WORK TO COMPLETE
Somewhere below are a line with "Lemma move_inv w" and a later line with "(idx_inj _ _ E)|].". Output exactly those lines and all lines between them.

[Stored items]
(** A hart finishes phase [p] and moves to [y]. *)
Lemma move_inv w i p y s c :
  boot_inv w -> places w !! i = Some (At p) -> (2 * idx p < stage y <= 2 * idx p + 2)%nat ->
  (forall q, q <> Run -> c q = Z.of_nat (count q (<[i := y]> (places w)))) ->
  ((2 * idx p + 2 <= stage y)%nat -> forall j x, j <> i -> places w !! j = Some x -> ran p x = true) -> y <> Waiting Run ->
  boot_inv (mkWorld s c (<[i := y]> (places w)) ((i, p) :: log w)).
Proof.
  intros [Hlen _ Hlog Hbar Hord Hwr] Hi Hy Hc Hall Hyr. pose proof (lookup_lt_Some _ _ _ Hi) as Hlt.
  assert (Hran : forall q, ran q y = true <-> (idx q <= idx p)%nat) by (intros q; unfold ran; rewrite Nat.ltb_lt; lia).
  assert (Hold : forall q, ran q (At p) = true <-> (idx q < idx p)%nat) by (intros q; unfold ran; cbn [stage]; rewrite Nat.ltb_lt; lia).
  split; cbn [places counters log].
  - by rewrite length_insert.
  - exact Hc.
  - intros j q. rewrite elem_of_cons, Hlog. destruct (decide (j = i)) as [->|Hj].
    + rewrite list_lookup_insert_eq by done. split.
      * intros [[= ->]|(x & Hx & Hr)]; exists y; split; try done; apply Hran; [lia|]. simplify_eq. apply Hold in Hr. lia.
      * intros (x & [= <-] & Hr). apply Hran in Hr. destruct (decide (idx q = idx p)) as [E|E]; [left; by rewrite (idx_inj _ _ E)|].
        right. exists (At p). split; [done|]. apply Hold. lia.
    + rewrite list_lookup_insert_ne by done. split; [intros [[= -> _]|Hx]; done|by right].
  - intros a x b z q Ha Hb Hs.
    assert (Hge : b = i -> (idx q <= idx p)%nat -> ran q z = true).
    { intros -> Hq. rewrite list_lookup_insert_eq in Hb by done. simplify_eq. by apply Hran. }
    destruct (decide (a = i)) as [->|Ha'].
    + rewrite list_lookup_insert_eq in Ha by done. simplify_eq. destruct (decide (b = i)) as [Hb'|Hb']; [apply Hge; [done|lia]|].
      rewrite list_lookup_insert_ne in Hb by done. destruct (decide (idx q = idx p)) as [E|E].
      * apply idx_inj in E as ->. by apply (Hall Hs b).
      * apply (Hbar i (At p) b z q Hi Hb). cbn [stage]. lia.
    + rewrite list_lookup_insert_ne in Ha by done. destruct (decide (b = i)) as [Hb'|Hb'].
      * apply Hge; [done|]. pose proof (Hbar a x i (At p) q Ha Hi Hs) as Hr. apply Hold in Hr. lia.
      * rewrite list_lookup_insert_ne in Hb by done. by apply (Hbar a x b z q).
  - intros [|e l1] j q l2 Hl r k Hr Hk; cbn in Hl; [injection Hl as <- <- <-|injection Hl as _ Hl; by apply (Hord l1 j q l2)].
    apply Hlog. destruct (lookup_lt_is_Some_2 (places w) k) as [x Hx]; [by rewrite Hlen|]. exists x. split; [done|].
    apply (Hbar i (At p) k x r Hi Hx). cbn [stage]. lia.
  - intros j. destruct (decide (j = i)) as [->|Hj]; [rewrite list_lookup_insert_eq by done; congruence|].
    rewrite list_lookup_insert_ne by done. apply Hwr.
Qed.

(** A hart leaves the loop of the barrier of [p]. *)
Lemma leave_inv w i p :
  boot_inv w -> places w !! i = Some (Waiting p) -> Z.of_nat NCPU <= counters w p ->
  boot_inv (mkWorld (st w) (counters w) (<[i := behind p]> (places w)) (log w)).
Proof.
  intros [Hlen Hcnt Hlog Hbar Hord Hwr] Hi Hn. pose proof (lookup_lt_Some _ _ _ Hi) as Hlt.
  assert (Hp : p <> Run) by (intros ->; by apply (Hwr i)).
  assert (Hsame : forall q, ran q (behind p) = ran q (Waiting p)) by (intros q; by destruct p, q).
  assert (Hall : forall j x, places w !! j = Some x -> ran p x = true).
  { apply count_all. rewrite Hcnt in Hn by done. pose proof (count_le p (places w)). lia. }
  assert (Hget : forall j x, <[i := behind p]> (places w) !! j = Some x -> exists x', places w !! j = Some x' /\
            (forall q, ran q x = ran q x') /\ ((stage x <= stage x')%nat \/ x = behind p)).
  { intros j x Hx. destruct (decide (j = i)) as [->|Hj].
    - rewrite list_lookup_insert_eq in Hx by done. simplify_eq. exists (Waiting p). auto.
    - rewrite list_lookup_insert_ne in Hx by done. exists x. auto. }
  split; cbn [places counters log].
  - by rewrite length_insert.
  - intros q Hq. rewrite Hcnt by done. pose proof (count_insert q (places w) i _ (behind p) Hi) as Hc. rewrite Hsame in Hc. lia.
  - intros j q. rewrite Hlog. split.
    + intros (x & Hx & Hr). destruct (decide (j = i)) as [->|Hj].
      * simplify_eq. exists (behind p). rewrite list_lookup_insert_eq by done. by rewrite Hsame.
      * exists x. by rewrite list_lookup_insert_ne.
    + intros (x & Hx & Hr). destruct (Hget j x Hx) as (x' & Hx' & Hr' & _). exists x'. by rewrite <- Hr'.
  - intros a x b y q Ha Hb Hs. destruct (Hget a x Ha) as (x' & Hx' & _ & Hst), (Hget b y Hb) as (y' & Hy' & Hry & _). rewrite Hry.
    destruct Hst as [Hst|Hx].
    + apply (Hbar a x' b y' q Hx' Hy'). lia.
    + subst x. assert (Hq : (idx q <= idx p)%nat) by (destruct p; cbn in *; (done || lia)).
      pose proof (Hall b y' Hy') as Hr. unfold ran in *. apply Nat.ltb_lt in Hr. apply Nat.ltb_lt. lia.
  - exact Hord.
  - intros j. destruct (decide (j = i)) as [->|Hj]; [rewrite list_lookup_insert_eq by done; by destruct p|].
    rewrite list_lookup_insert_ne by done. apply Hwr.
Qed.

SOLUTION
Lemma move_inv w i p y s c :
  boot_inv w -> places w !! i = Some (At p) -> (2 * idx p < stage y <= 2 * idx p + 2)%nat ->
  (forall q, q <> Run -> c q = Z.of_nat (count q (<[i := y]> (places w)))) ->
  ((2 * idx p + 2 <= stage y)%nat -> forall j x, j <> i -> places w !! j = Some x -> ran p x = true) -> y <> Waiting Run ->
  boot_inv (mkWorld s c (<[i := y]> (places w)) ((i, p) :: log w)).
Proof.
  intros [Hlen _ Hlog Hbar Hord Hwr] Hi Hy Hc Hall Hyr. pose proof (lookup_lt_Some _ _ _ Hi) as Hlt.
  assert (Hran : forall q, ran q y = true <-> (idx q <= idx p)%nat) by (intros q; unfold ran; rewrite Nat.ltb_lt; lia).
  assert (Hold : forall q, ran q (At p) = true <-> (idx q < idx p)%nat) by (intros q; unfold ran; cbn [stage]; rewrite Nat.ltb_lt; lia).
  split; cbn [places counters log].
  - by rewrite length_insert.
  - exact Hc.
  - intros j q. rewrite elem_of_cons, Hlog. destruct (decide (j = i)) as [->|Hj].
    + rewrite list_lookup_insert_eq by done. split.
      * intros [[= ->]|(x & Hx & Hr)]; exists y; split; try done; apply Hran; [lia|]. simplify_eq. apply Hold in Hr. lia.
      * intros (x & [= <-] & Hr). apply Hran in Hr. destruct (decide (idx q = idx p)) as [E|E]; [left; by rewrite (idx_inj _ _ E)|].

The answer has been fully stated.